An examination of chiropteran HOXD regulation from an evolutionary perspective

Here we present our efforts to develop a model system that is suitable for laboratory experiments addressing Chiropteran development, genetics and evolution. The bat, Myotis lucifugus was selected as a model organism to study Chiropteran biology. To build a model system, Myotis lucifugus specimens were collected from several locations across the United States. From the collected specimens, embryos and adult tissues were used to produce an assessment of embryonic development, primary cell cultures, and various genetic libraries. These resources were then used to investigate the Chiropteran HoxD complex. The HoxD 13 genomic locus was cloned and sequenced to derive a protein coding sequence, which showed strong conservation with the Human and mouse HOXD 13 proteins. HoxD 13 expression, however, was expanded in the Myotis lucifugus forelimb when compared to mouse. We therefore investigated the regulation of the HoxD complex by cloning and sequencing two Chiropteran global control regions (GCR) belonging to Myotis lucifugus and Rhinolophus ferrumequinum.
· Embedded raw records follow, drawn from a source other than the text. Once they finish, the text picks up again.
Lemma tidy_requireServerEnd pipe : tidy (requireServerEnd W errText pipe).
Proof. tidy_calls ltac:(unfold requireServerEnd). Qed.

Lemma tidy_requireLocalPeer pipe : tidy (requireLocalPeer W errText Quote ordinalEqualIgnoringCase pipe).
Proof. tidy_calls ltac:(unfold requireLocalPeer, namedPipeClientComputerName). Qed.

Lemma back_connected {B} proc opts (k : Time → Hist pevent (result B)) said h :
  (∀ t n h', connected_said opts t n → back proc (k t) (λ b new, said b (n ++ new)) h') → back proc (connectedAtW W opts ≫= k) said h.
Proof.
  intros Hk. apply (back_bind _ _ (connected_said opts)); [|done]. eapply adds_mono; [|apply connectedAt_spec]. by intros t n [[_ ?] ?].
Qed.

(** The client of a pipe. *)
Definition pipe_said (pipe : Z) (opts : option Options) (b : windowsBinding) (p : Peer) (new : list pevent) : Prop :=
  wb_pipe b = pipe /\
  pin_said (λ new, Ev (GetNamedPipeClientProcessId pipe) (Ok (wb_pid b)) ∈ new) opts (wb_pid b) (wb_proc b) (wb_started b) new /\
  ∃ before after, new = before ++ after /\ peer_said ordinalEqualIgnoringCase pipe opts p after.

Lemma pipe_owns pipe opts : handles_valid →
  owns (bindHandle W errText Quote rfc3339Nano ordinalEqualIgnoringCase pipe opts) wb_proc (pipe_said pipe opts).
Proof.
  intros Hv h. unfold bindHandle. adds_step. eapply adds_mono; [|apply tidy_requireServerEnd].
  intros [e|] n1 Hn1; [adds_step; by rewrite app_nil_r|].
  adds_step. eapply adds_mono; [|apply tidy_requireLocalPeer]. intros [e|] n2 Hn2; [adds_step; rewrite app_nil_r; by apply nil_keeps|].
  sys_step. destruct (W _ (GetNamedPipeClientProcessId pipe) _) as [pid|e]; [|adds_step; keeps_none].
  sys_step. destruct (W _ (OpenProcess pid) _) as [proc|e] eqn:Eo; [|adds_step; keeps_none]. apply Hv in Eo as Hproc.
  eapply adds_mono; [|eapply (owns_open pid proc _ wb_proc (pipe_said pipe opts) (n1 ++ n2 ++ [Ev (GetNamedPipeClientProcessId pipe) (Ok pid)]));
    [done|by repeat (apply nil_keeps; [keeps_none|]); keeps_none|]].
  { intros r new. cbn beta. by rewrite <- !app_assoc. }
  apply back_sys; [done|]. intros [started|e] h1; [|eapply (back_release _ _ fst (λ r, wb_proc r.2 = 0)); by apply wb_release_spec].
  apply back_connected. intros connected n3 h2 Hcs. unfold After.
  destruct (connected <? started) eqn:El; [eapply (back_release _ _ fst (λ r, wb_proc r.2 = 0)); by apply wb_release_spec|]. to_prop.
  eapply (back_bind _ _ (λ r new, ∀ p, r = Ok p → peer_said ordinalEqualIgnoringCase pipe opts p new)).
  { eapply adds_mono; [|apply pipe_peer_spec]. by intros r n (_ & ? & _ & ?). }
  intros [p|e] n4 h3 Hp; [|eapply (back_release _ _ fst (λ r, wb_proc r.2 = 0)); by apply wb_release_spec].
  apply back_ret. split; [done|]. rewrite app_nil_r. split; [done|]. split.
  - split; [set_solver|]. split; [set_solver|]. split; [set_solver|]. exists connected. split; [|done].
    eapply connected_said_in; [|done]. set_solver.
  - eexists _, n4. split; [by rewrite !app_assoc|by apply Hp].
Qed.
The two Chiropteran GCRs were used in a series of unbiased triangulation alignments, looking for sequence changes that were shared between the two bat species but not found in Human or mouse GCRs. A number of exclusive Chiropteran changes were found regarding sequence order, large insertions, large deletions and small nucleotide changes. The GCR was finally examined in a mouse transgenic assay, to determine its activity domains. As compared with the previously reported Human GCR activity assay, we found new Chiropteran GCR activity domains in the stylopod and zeugopod that correlate with the expansion of HoxD 13 in the Chiropteran forelimb. Previously reported domains in the fore- and midbrains were absent, which also correlate with a mutation in a highly conserved tetrapod specific GCR sequence. In light of the proposed hypothesis that the highly clustered structure of Hox genes in tetrapods acts as a constraint against evolution in the absence of duplication events, our results suggest that the Hox genes are evolving in a circuitous route in the absence of duplications while respecting ancestral constraints.